Nowy odcinek autostrady A2 do rozbiórki?

Nad zbudowanym właśnie odcinkiem autostrady A2 z Emilii pod Łodzią wisi widmo rozbiórki - ustaliła "Gazeta Wyborcza".

07.03.2006 | aktual.: 07.03.2006 08:04

Warta ponad 100 mln euro trasa jest częścią największej w Polsce inwestycji drogowej finansowanej przez Unię Europejską. Jak ustalił dziennik, policjanci z łódzkiego CBŚ dostali jesienią sygnał, że na budowanym odcinku autostrady A2 z podłódzkiej Emilii do Dąbia położono pod asfaltem złą papę zabezpieczającą mosty przed wodą. Jednocześnie kontrolę na budowie A2 przeprowadzili urzędnicy z Wojewódzkiego Inspektoratu Nadzoru Budowlanego w Łodzi. Zabrali do badań dwie próbki papy, które miały trafić na dwa wiadukty. Próbki zbadało Laboratorium Polskiego Centrum Badań i Certyfikacji z Gdańska. Eksperci stwierdzili, że żadna z badanych pap nie powinna trafić na autostradę.

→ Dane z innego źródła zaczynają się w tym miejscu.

(** X3. The countdown and the code agree.  For a positive period and a
    clock at or after the epoch, getTimeRemaining gives a number of
    seconds r with 1 <= r <= period; the code is the same at every
    millisecond before the boundary that lies r whole seconds ahead; at
    that boundary the time counter is one more and getTimeRemaining is
    the whole period again. *)
Theorem code_holds_until_countdown_ends
  (secret : string) (digits : nat) (period now : Z) :
  0 < period -> 0 <= now ->
  exists r,
    getTimeRemaining period now = Num r
    /\ 1 <= r <= period
    /\ let left := 1000 * r - now mod 1000 in
       0 < left <= 1000 * period
       /\ (forall d, 0 <= d < left ->
             generateTOTP secret digits period (now + d)
             = generateTOTP secret digits period now)
       /\ timeStep (now + left) period = Num (now / 1000 / period + 1)
       /\ getTimeRemaining period (now + left) = Num period.
Proof.
  intros Hp Hn.
  assert (Hs : 0 <= now / 1000) by (apply Z.div_pos; lia).
  pose proof (Z.mod_pos_bound (now / 1000) period Hp) as Ht.
  pose proof (Z.mod_pos_bound now 1000 ltac:(lia)) as Hm.
  exists (period - (now / 1000) mod period).
  split.
  { unfold getTimeRemaining. destruct (Z.eqb_spec period 0); [lia|].
    rewrite Z.rem_mod_nonneg by lia. reflexivity. }
  split; [lia|].
  destruct (step_bounds period now Hp Hn) as [Hlo Hhi]. cbv zeta in *.
  set (left := 1000 * (period - (now / 1000) mod period) - now mod 1000) in *.
  set (q := now / 1000 / period) in *.
  split; [lia|]. split; [|split].
  - intros d Hd. apply generateTOTP_same_step.
    rewrite !timeStep_seconds by exact Hp. f_equal. fold q.
    rewrite Z.div_div by lia.
    symmetry. apply Z.div_unique with (r := now + d - 1000 * period * q); lia.
  - rewrite timeStep_seconds by exact Hp. f_equal.
    rewrite Z.div_div by lia. rewrite Hhi.
    rewrite Z.mul_comm. apply Z.div_mul. lia.
  - unfold getTimeRemaining. destruct (Z.eqb_spec period 0); [lia|].
    f_equal. rewrite Hhi.
    replace (1000 * period * (q + 1)) with (period * (q + 1) * 1000) by lia.
    rewrite Z.div_mul by lia.
    rewrite Z.rem_mod_nonneg by nia.
    rewrite Z.mul_comm, Z.mod_mul by lia. lia.
Qed.

Lemma code_holds_until_countdown_ends_witness :
  exists r,
    getTimeRemaining 30 59250 = Num r
    /\ 1 <= r <= 30
    /\ let left := 1000 * r - 59250 mod 1000 in
       0 < left <= 1000 * 30
       /\ (forall d, 0 <= d < left ->
             generateTOTP "GEZDGNBVGY3TQOJQGEZDGNBVGY3TQOJQ" 8 30 (59250 + d)
             = generateTOTP "GEZDGNBVGY3TQOJQGEZDGNBVGY3TQOJQ" 8 30 59250)
       /\ timeStep (59250 + left) 30 = Num (59250 / 1000 / 30 + 1)
       /\ getTimeRemaining 30 (59250 + left) = Num 30.
Proof.
  apply (code_holds_until_countdown_ends "GEZDGNBVGY3TQOJQGEZDGNBVGY3TQOJQ" 8 30 59250);
    lia.
Defined.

Według normy papa musi wytrzymywać temperaturę minus 20 stopni, te przywiezione z budowy pękały nawet w temperaturze minus 5. Oznacza to, że gdy przyjdzie zima, woda może wnikać do asfaltu i jako lód rozsadzać go od środka. Wojewódzki inspektor nadzoru budowlanego podpisał 20 stycznia decyzję o wycofaniu papy z obrotu. Jednak do tego czasu papę położono już na wszystkich mostach, a A2 ma być w czerwcu oddana do użytku.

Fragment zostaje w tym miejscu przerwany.